Niebla arenaria is a fruticose lichen that grows along the Pacific Coast of North America in the fog regions of the northern peninsula of Baja California from near Colonet south to Morro Santo Domingo. The epithet, arenaria, is in regard to the species growing on sand.

==Distinguishing features==

Niebla arenaria is recognized by a hemispherical thallus similar to the reindeer lichen Cladonia rangiferina, loosely attached to soil without a holdfast, intricately divided into narrow tubular prismatic branches shortly bifurcate near branch tips, the tips usually with black dot-like pycnidia, and by containing the lichen substance salazinic acid. It sometime forms pure colonies along sandy shores of bays and peninsulas, possibly as a result of the black-tipped branchlets breaking off and reproducing. Similar species are Niebla brachyura, distinguished by containing the lichen substance hypoprotocetraric acid, Niebla pulchribarbara, distinguished by containing protocetraric acid, and Niebla limicola, that differs by the broad flattened curled (crispate) branches near base from which short bifurcate acicular branchlets develop.

==Taxonomic history==

Although Niebla arenaria was described in 1996, it had been known earlier as a chemical variant of Niebla pulchribarbara that was distinguished from Niebla homalea by containing depsidones instead of depsides, and from Niebla josecuervoi by the lack of central basal attachment point and without apothecia.
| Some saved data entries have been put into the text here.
Lemma shr_fexp_positive m e l :
  0 < m -> emin <= e ->
  0 < shr_m (shr_fexp prec emax m e l).1 /\ emin <= (shr_fexp prec emax m e l).2.
Proof.
  intros Hm He. unfold shr_fexp, shr.
  destruct m as [ | q | q ]; try lia. simpl Zdigits2.
  destruct (fexp prec emax (Zpos (digits2_pos q) + e) - e) as [ | n | n ] eqn:En;
    simpl; rewrite ?shr_record_of_loc_m; try (split; [lia | exact He]).
  assert (Hn : Zpos n = Zpos (digits2_pos q) - prec /\ emin <= e + Zpos n).
  { unfold fexp in En. fold emin in En. lia. }
  destruct Hn as [Hn He'].
  split; [ | exact He'].
  apply (Z.lt_le_trans _ (2 ^ 0)); [reflexivity | ].
  apply iter_shr_1_lower; [lia | ].
  rewrite shr_record_of_loc_m. simpl Z.add.
  apply Z.le_trans with (2 ^ (Zpos (digits2_pos q) - 1)).
  - apply Z.pow_le_mono_r; [lia | ]. rewrite Hn. unfold prec. lia.
  - apply digits2_pos_lower.
Qed.

Lemma round_nearest_even_ge m l : m <= round_nearest_even m l.
Proof.
  unfold round_nearest_even.
  destruct l as [ | [ | | ] ]; try destruct (Z.even m); lia.
Qed.

Lemma binary_round_aux_nonzero sx mx ex lx :
  0 < mx -> emin <= ex ->
  nonzero_of_sign sx (binary_round_aux prec emax sx mx ex lx).
Proof.
  intros Hm He. unfold binary_round_aux.
  destruct (shr_fexp_positive mx ex lx Hm He) as [H1 H1e].
  destruct (shr_fexp prec emax mx ex lx) as [mrs' e'] eqn:E1. simpl in H1, H1e.
  assert (Hr : 0 < round_nearest_even (shr_m mrs') (loc_of_shr_record mrs')).
  { pose proof (round_nearest_even_ge (shr_m mrs') (loc_of_shr_record mrs')). lia. }
  destruct (shr_fexp_positive _ e' loc_Exact Hr H1e) as [H2 H2e].
  destruct (shr_fexp prec emax _ e' loc_Exact) as [mrs'' e''] eqn:E2.
  simpl in H2, H2e.
  destruct (shr_m mrs'') as [ | m | m ]; try lia.
  destruct (Z.leb e'' (emax - prec)); simpl; auto.
Qed.

Lemma binary_round_nonzero sx mx ex :
  emin <= ex -> nonzero_of_sign sx (binary_round prec emax sx mx ex).
Proof.
  intros He. unfold binary_round, shl_align.
  set (ex' := fexp prec emax (Zpos (digits2_pos mx) + ex)).
  assert (emin <= ex') by (unfold ex', fexp; fold emin; lia).
  destruct (ex' - ex); apply binary_round_aux_nonzero; lia.
Qed.

Lemma add_nonzero_of_sign s x y :
  (exists s', x = S754_zero s') \/ nonzero_of_sign s x ->
  nonzero_of_sign s y -> nonzero_of_sign s (add x y).
Proof.
  intros [[s' ->] | Hx] Hy.
  - destruct y; simpl in *; tauto.
  - destruct x as [sx | sx | | sx mx ex], y as [sy | sy | | sy my ey];
      simpl in *; try tauto; subst.
    all: try (destruct s; reflexivity).
    all: try (destruct Hy; subst; reflexivity).
    all: try (destruct Hx; subst; reflexivity).
    destruct Hx as [-> Hex], Hy as [-> Hey].
    destruct s; simpl; apply binary_round_nonzero; lia.
Qed.

Lemma valid_finite_exponent s m e :
  valid (S754_finite s m e) = true -> emin <= e.
Proof.
  unfold valid, valid_binary, bounded, canonical_mantissa.
  intros H. apply andb_prop in H as [H _]. apply Z.eqb_eq in H.
  unfold fexp in H. fold emin in H. lia.
Qed.

End RoundingRange.

(** ** Properties of the totals *)

Section Totals.

Lemma gt_zero_positive x : gt x zero = true -> positive_number x.
Proof. destruct x as [s | [ | ] | | [ | ] m e]; simpl; auto; discriminate. Qed.

Lemma lt_zero_negative x : lt x zero = true -> negative_number x.
Proof. destruct x as [s | [ | ] | | [ | ] m e]; simpl; auto; discriminate. Qed.

Lemma nonneg_ge_zero x : nonneg x -> ge x zero = true.
Proof. destruct x as [s | s | | s m e]; simpl; intros H; subst; tauto. Qed.

Lemma nonpos_le_zero x : nonpos x -> le x zero = true.
Proof. destruct x as [s | s | | s m e]; simpl; intros H; subst; tauto. Qed.

Lemma nonneg_not_NaN x : nonneg x -> isNaN x = false.
Proof. destruct x; simpl; tauto. Qed.

Lemma nonpos_not_NaN x : nonpos x -> isNaN x = false.
Proof. destruct x; simpl; tauto. Qed.

Lemma fold_add_nonneg (txs : ledger) : forall acc,
  nonneg acc ->
  nonneg (fold_left (fun a tx => add a (Tx.amount tx))
            (List.filter (fun tx => gt (Tx.amount tx) zero) txs) acc).
Proof.
  induction txs as [ | tx txs IH]; intros acc Hacc; simpl; auto.
  destruct (gt (Tx.amount tx) zero) eqn:E; simpl; auto.
  apply IH, add_nonneg; auto using gt_zero_positive.
Qed.

Lemma fold_add_nonpos (txs : ledger) : forall acc,
  nonpos acc ->
  nonpos (fold_left (fun a tx => add a (Tx.amount tx))
            (List.filter (fun tx => lt (Tx.amount tx) zero) txs) acc).
Proof.
  induction txs as [ | tx txs IH]; intros acc Hacc; simpl; auto.
  destruct (lt (Tx.amount tx) zero) eqn:E; simpl; auto.
  apply IH, add_nonpos; auto using lt_zero_negative.
Qed.

Lemma income_nonneg (transactions : ledger) : nonneg (income transactions).
Proof. apply fold_add_nonneg. exact I. Qed.

Lemma expenses_nonpos (transactions : ledger) : nonpos (expenses transactions).
Proof. apply fold_add_nonpos. exact I. Qed.

(** Both comparisons are false on [NaN]. *)
Lemma NaN_compares_false x :
  isNaN x = true -> gt x zero = false /\ lt x zero = false.
Proof. destruct x; simpl; try discriminate. auto. Qed.

Lemma filter_without_NaN (p : number -> bool) (transactions : ledger) :
  (forall x, isNaN x = true -> p x = false) ->
  List.filter (fun tx => p (Tx.amount tx)) (without_NaN transactions)
  = List.filter (fun tx => p (Tx.amount tx)) transactions.
Proof.
  intros Hp. induction transactions as [ | tx txs IH]; simpl; auto.
  destruct (isNaN (Tx.amount tx)) eqn:E; simpl.
  - rewrite (Hp _ E). exact IH.
  - destruct (p (Tx.amount tx)); simpl; congruence.
Qed.

Lemma income_without_NaN transactions :
  income (without_NaN transactions) = income transactions.
Proof.
  unfold income. f_equal.
  apply (filter_without_NaN (fun x => gt x zero)).
  intros x Hx. apply (NaN_compares_false x Hx).
Qed.

Lemma expenses_without_NaN transactions :
  expenses (without_NaN transactions) = expenses transactions.
Proof.
  unfold expenses. f_equal.
  apply (filter_without_NaN (fun x => lt x zero)).
  intros x Hx. apply (NaN_compares_false x Hx).
Qed.

End Totals.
These two groups of lichen substances could be separated by the medulla reaction to para-phenylenediamine, depsidones (pd+), depsides (pd-). It was stated that: "This beautiful terricolous species forms extensive discontinuous mats...on beach terrace deposits atop coastal bluffs south of El Rosario and beyond, often in densities great enough to color the landscape yellow-green." The extensive terricolous lichen growth has since been recognized to comprise N. arenaria and Niebla effusa, with occasional Niebla juncosa. Niebla pulchribarbara is recognized strictly by the lichen substance protocetraric acid, and is considered a rare species found only in northern Baja California; however, one of the coauthors who first described N. pulchribarbara, has since considered the species to be a morphological and chemical variant of another species he described, N. josecuervoi, along with N. arenaria, and all other species that contain salazinic acid and hypoprotocetraric acid.